Data entries
_ _ _ _ _ _ _

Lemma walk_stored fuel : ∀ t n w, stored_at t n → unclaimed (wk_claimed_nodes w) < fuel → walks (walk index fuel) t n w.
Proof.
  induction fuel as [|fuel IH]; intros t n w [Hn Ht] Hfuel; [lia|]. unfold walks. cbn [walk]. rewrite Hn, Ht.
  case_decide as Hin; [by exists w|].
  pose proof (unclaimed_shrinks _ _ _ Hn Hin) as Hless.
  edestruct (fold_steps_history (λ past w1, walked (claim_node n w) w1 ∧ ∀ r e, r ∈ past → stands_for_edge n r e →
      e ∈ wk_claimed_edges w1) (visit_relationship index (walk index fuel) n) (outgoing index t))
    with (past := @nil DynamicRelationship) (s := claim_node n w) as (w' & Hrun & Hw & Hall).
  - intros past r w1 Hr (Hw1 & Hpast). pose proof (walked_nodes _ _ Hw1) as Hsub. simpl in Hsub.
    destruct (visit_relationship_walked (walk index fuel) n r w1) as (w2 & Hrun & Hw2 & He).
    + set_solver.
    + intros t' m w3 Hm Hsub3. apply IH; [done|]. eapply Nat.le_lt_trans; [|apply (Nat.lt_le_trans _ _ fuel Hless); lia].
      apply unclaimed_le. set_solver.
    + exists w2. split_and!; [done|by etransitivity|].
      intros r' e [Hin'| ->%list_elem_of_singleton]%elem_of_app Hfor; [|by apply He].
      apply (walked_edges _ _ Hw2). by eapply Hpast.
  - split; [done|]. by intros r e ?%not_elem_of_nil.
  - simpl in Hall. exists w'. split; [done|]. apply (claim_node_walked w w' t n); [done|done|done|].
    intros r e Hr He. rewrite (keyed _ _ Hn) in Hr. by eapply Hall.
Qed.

_ _ _ _ _ _ _

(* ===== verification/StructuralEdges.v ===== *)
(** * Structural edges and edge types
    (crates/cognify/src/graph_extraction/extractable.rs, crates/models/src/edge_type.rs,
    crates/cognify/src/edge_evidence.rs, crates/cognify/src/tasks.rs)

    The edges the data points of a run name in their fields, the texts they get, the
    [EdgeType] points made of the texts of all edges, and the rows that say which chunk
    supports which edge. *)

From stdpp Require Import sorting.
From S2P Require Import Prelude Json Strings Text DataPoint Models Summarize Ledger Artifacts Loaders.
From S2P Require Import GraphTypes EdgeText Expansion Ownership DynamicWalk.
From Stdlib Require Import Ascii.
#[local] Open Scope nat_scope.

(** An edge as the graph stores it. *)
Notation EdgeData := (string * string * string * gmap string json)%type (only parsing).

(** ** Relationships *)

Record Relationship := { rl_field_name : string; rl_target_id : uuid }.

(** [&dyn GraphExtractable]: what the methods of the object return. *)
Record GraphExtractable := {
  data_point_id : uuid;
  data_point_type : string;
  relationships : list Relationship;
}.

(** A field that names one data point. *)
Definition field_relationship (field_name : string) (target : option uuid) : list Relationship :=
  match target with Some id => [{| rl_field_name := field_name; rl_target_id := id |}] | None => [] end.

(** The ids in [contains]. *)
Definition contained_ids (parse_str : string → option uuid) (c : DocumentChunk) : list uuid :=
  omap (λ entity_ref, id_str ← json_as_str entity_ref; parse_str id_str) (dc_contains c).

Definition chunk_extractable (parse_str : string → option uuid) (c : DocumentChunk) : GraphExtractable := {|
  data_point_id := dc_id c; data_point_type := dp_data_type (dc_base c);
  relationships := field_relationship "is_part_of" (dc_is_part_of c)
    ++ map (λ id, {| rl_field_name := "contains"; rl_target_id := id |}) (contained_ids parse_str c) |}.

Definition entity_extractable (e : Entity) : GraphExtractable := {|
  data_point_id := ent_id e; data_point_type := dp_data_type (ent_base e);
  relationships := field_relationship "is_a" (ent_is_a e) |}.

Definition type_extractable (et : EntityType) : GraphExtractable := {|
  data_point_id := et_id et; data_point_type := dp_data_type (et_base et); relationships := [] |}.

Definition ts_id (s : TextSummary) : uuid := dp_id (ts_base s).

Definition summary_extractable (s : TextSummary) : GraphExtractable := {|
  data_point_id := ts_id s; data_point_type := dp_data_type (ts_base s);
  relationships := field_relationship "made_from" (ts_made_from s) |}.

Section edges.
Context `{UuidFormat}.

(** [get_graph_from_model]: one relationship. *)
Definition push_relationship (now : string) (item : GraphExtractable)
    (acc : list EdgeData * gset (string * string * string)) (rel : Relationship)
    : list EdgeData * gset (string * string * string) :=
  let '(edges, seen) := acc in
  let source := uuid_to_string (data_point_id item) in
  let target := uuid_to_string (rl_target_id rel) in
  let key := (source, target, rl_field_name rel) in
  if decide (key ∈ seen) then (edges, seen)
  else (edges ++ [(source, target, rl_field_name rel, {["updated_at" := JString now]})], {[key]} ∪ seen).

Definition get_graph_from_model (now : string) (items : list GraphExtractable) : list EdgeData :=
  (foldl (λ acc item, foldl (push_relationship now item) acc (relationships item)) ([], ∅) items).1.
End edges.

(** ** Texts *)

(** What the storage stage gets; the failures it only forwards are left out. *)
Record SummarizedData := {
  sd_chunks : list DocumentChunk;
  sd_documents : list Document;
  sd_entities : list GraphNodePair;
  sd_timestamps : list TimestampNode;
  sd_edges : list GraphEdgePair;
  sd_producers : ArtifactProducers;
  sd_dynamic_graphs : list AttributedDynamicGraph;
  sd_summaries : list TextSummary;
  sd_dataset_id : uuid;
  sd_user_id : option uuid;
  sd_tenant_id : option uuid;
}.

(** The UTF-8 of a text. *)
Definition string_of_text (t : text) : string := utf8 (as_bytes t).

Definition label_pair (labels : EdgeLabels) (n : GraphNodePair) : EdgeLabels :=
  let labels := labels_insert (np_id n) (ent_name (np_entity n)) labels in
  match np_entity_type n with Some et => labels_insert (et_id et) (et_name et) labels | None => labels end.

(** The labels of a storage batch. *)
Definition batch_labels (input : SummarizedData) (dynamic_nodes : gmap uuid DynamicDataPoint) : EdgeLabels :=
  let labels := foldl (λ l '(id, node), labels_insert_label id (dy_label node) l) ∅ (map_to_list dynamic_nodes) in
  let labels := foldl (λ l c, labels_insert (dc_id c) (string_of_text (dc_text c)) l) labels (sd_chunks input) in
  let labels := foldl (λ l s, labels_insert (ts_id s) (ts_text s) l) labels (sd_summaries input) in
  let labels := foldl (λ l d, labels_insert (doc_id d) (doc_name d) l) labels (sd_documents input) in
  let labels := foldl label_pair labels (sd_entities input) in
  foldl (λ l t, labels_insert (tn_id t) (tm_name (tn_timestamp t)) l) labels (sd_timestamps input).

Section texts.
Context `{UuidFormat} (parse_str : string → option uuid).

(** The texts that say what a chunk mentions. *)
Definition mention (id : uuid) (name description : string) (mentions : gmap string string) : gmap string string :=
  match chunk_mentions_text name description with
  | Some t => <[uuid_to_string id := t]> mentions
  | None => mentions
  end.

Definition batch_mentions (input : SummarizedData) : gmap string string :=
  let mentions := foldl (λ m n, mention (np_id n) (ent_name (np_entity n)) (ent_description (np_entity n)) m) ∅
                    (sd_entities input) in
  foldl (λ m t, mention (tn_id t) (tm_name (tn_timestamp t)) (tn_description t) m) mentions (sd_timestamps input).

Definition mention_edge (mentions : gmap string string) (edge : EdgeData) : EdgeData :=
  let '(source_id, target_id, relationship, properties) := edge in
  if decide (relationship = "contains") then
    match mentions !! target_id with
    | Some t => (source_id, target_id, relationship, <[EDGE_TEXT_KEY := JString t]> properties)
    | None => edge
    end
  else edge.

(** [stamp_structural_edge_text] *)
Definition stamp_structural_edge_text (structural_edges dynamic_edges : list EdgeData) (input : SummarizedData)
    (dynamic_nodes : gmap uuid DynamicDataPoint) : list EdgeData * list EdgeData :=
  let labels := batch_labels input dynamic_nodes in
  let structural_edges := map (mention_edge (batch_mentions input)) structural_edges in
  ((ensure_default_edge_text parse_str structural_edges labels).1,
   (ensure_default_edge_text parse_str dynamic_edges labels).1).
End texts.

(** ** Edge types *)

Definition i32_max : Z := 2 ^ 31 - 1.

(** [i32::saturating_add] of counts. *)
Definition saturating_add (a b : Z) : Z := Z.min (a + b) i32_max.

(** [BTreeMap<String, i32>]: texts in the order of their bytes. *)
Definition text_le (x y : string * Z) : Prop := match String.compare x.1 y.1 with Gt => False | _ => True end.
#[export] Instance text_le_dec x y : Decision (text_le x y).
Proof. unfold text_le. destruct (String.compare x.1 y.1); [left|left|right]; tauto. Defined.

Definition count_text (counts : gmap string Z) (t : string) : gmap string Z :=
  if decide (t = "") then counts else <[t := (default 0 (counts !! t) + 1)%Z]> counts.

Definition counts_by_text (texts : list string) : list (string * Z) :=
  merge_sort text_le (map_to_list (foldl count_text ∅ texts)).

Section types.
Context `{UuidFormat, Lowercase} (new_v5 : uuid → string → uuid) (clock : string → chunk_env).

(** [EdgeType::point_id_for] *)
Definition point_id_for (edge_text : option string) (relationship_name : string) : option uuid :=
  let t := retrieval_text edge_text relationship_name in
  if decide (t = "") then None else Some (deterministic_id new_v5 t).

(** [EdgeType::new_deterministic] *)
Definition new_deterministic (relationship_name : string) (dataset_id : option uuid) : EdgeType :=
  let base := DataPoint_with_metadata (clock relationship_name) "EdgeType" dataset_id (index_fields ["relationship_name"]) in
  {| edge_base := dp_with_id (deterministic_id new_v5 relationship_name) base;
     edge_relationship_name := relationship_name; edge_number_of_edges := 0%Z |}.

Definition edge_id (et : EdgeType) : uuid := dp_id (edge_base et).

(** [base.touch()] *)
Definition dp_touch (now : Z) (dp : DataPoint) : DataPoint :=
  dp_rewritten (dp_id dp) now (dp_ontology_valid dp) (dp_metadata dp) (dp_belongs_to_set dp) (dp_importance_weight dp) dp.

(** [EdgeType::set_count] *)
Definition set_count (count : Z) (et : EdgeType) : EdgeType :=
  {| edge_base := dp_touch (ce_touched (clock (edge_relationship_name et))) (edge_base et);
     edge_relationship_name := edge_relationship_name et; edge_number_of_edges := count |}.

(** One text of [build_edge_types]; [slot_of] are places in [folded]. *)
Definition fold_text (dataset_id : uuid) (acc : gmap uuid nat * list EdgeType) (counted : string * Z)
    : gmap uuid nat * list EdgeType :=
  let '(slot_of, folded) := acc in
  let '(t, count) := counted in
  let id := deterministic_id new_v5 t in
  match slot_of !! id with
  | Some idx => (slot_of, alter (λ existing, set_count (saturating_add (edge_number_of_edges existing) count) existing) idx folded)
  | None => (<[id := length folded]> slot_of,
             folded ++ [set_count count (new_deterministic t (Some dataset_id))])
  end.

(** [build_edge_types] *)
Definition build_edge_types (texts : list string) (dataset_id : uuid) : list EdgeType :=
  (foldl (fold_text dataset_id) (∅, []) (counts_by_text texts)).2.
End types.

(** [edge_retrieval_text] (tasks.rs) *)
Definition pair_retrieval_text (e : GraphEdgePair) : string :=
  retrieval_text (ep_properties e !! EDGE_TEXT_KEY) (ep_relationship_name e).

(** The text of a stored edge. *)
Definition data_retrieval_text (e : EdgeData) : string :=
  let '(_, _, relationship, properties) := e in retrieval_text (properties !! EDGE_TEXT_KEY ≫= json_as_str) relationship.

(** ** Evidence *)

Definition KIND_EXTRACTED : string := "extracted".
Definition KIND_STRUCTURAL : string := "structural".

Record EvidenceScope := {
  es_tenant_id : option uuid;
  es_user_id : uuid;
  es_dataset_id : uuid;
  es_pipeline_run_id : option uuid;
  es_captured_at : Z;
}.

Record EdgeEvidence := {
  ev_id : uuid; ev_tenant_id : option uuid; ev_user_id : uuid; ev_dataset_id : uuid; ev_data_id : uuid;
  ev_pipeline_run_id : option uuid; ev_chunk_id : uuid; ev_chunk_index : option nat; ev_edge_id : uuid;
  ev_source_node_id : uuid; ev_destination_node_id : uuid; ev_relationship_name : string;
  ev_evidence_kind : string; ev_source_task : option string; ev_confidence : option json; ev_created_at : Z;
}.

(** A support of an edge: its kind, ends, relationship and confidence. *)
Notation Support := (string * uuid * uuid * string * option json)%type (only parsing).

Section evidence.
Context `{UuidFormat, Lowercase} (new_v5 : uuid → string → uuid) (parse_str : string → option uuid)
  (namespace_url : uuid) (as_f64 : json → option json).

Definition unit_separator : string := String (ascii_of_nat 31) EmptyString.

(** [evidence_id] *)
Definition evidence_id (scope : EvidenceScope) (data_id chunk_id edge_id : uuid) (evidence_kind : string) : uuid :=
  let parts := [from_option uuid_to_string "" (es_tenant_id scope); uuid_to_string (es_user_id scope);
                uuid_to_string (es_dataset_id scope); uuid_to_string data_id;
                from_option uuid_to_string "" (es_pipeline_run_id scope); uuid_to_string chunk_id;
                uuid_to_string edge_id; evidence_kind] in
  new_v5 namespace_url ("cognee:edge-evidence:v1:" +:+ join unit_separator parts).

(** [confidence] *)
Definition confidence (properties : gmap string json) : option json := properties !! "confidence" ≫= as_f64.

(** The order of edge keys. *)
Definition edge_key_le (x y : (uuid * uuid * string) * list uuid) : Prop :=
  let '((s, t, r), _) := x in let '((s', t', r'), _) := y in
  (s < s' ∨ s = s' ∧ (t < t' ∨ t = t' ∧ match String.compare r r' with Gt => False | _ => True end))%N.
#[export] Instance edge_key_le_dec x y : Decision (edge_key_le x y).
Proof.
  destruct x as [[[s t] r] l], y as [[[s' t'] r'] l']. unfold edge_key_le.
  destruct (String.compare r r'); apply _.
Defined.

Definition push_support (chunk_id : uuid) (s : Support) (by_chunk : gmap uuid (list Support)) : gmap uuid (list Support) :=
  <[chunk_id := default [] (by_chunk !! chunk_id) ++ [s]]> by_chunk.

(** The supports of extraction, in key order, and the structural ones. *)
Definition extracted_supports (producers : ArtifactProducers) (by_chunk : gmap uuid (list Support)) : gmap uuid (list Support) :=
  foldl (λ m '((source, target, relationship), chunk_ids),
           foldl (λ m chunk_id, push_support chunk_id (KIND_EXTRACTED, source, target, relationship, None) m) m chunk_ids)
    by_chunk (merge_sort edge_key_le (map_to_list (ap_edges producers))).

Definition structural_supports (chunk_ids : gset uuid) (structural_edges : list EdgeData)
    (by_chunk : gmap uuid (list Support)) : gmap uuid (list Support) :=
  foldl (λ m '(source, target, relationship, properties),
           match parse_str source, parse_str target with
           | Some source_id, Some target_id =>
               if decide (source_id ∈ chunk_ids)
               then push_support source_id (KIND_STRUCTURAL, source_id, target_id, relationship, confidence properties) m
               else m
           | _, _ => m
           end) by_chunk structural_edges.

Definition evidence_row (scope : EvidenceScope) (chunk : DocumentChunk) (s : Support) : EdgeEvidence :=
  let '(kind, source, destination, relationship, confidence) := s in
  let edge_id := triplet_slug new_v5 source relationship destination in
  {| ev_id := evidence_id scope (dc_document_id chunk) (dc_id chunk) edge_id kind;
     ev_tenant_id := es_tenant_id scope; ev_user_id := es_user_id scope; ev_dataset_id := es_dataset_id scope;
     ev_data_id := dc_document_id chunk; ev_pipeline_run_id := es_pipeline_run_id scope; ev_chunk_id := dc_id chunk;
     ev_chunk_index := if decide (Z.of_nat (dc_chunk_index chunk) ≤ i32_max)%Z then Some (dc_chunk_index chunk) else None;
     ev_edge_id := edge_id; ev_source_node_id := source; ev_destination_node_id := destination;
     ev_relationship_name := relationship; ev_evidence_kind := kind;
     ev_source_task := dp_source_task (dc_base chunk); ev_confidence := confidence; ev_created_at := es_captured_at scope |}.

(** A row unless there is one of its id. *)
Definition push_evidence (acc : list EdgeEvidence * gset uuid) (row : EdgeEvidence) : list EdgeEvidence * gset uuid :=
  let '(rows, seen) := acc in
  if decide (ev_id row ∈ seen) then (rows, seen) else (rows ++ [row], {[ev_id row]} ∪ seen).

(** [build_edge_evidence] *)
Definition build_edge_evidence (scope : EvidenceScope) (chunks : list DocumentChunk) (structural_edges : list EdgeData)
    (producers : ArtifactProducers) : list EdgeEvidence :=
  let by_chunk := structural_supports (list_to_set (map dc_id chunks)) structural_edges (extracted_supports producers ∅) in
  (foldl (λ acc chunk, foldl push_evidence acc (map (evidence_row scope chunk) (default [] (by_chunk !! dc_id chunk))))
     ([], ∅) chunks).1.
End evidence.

_ _ _ _ _ _ _

Goal of the exercise:
Using only the entries above, output the line with "Lemma walk_stored fuel", the line with "e ∈ wk_claimed_edges", and all lines between them, exactly as they stand.

Answer section:
Lemma walk_stored fuel : ∀ t n w, stored_at t n → unclaimed (wk_claimed_nodes w) < fuel → walks (walk index fuel) t n w.
Proof.
  induction fuel as [|fuel IH]; intros t n w [Hn Ht] Hfuel; [lia|]. unfold walks. cbn [walk]. rewrite Hn, Ht.
  case_decide as Hin; [by exists w|].
  pose proof (unclaimed_shrinks _ _ _ Hn Hin) as Hless.
  edestruct (fold_steps_history (λ past w1, walked (claim_node n w) w1 ∧ ∀ r e, r ∈ past → stands_for_edge n r e →
      e ∈ wk_claimed_edges w1) (visit_relationship index (walk index fuel) n) (outgoing index t))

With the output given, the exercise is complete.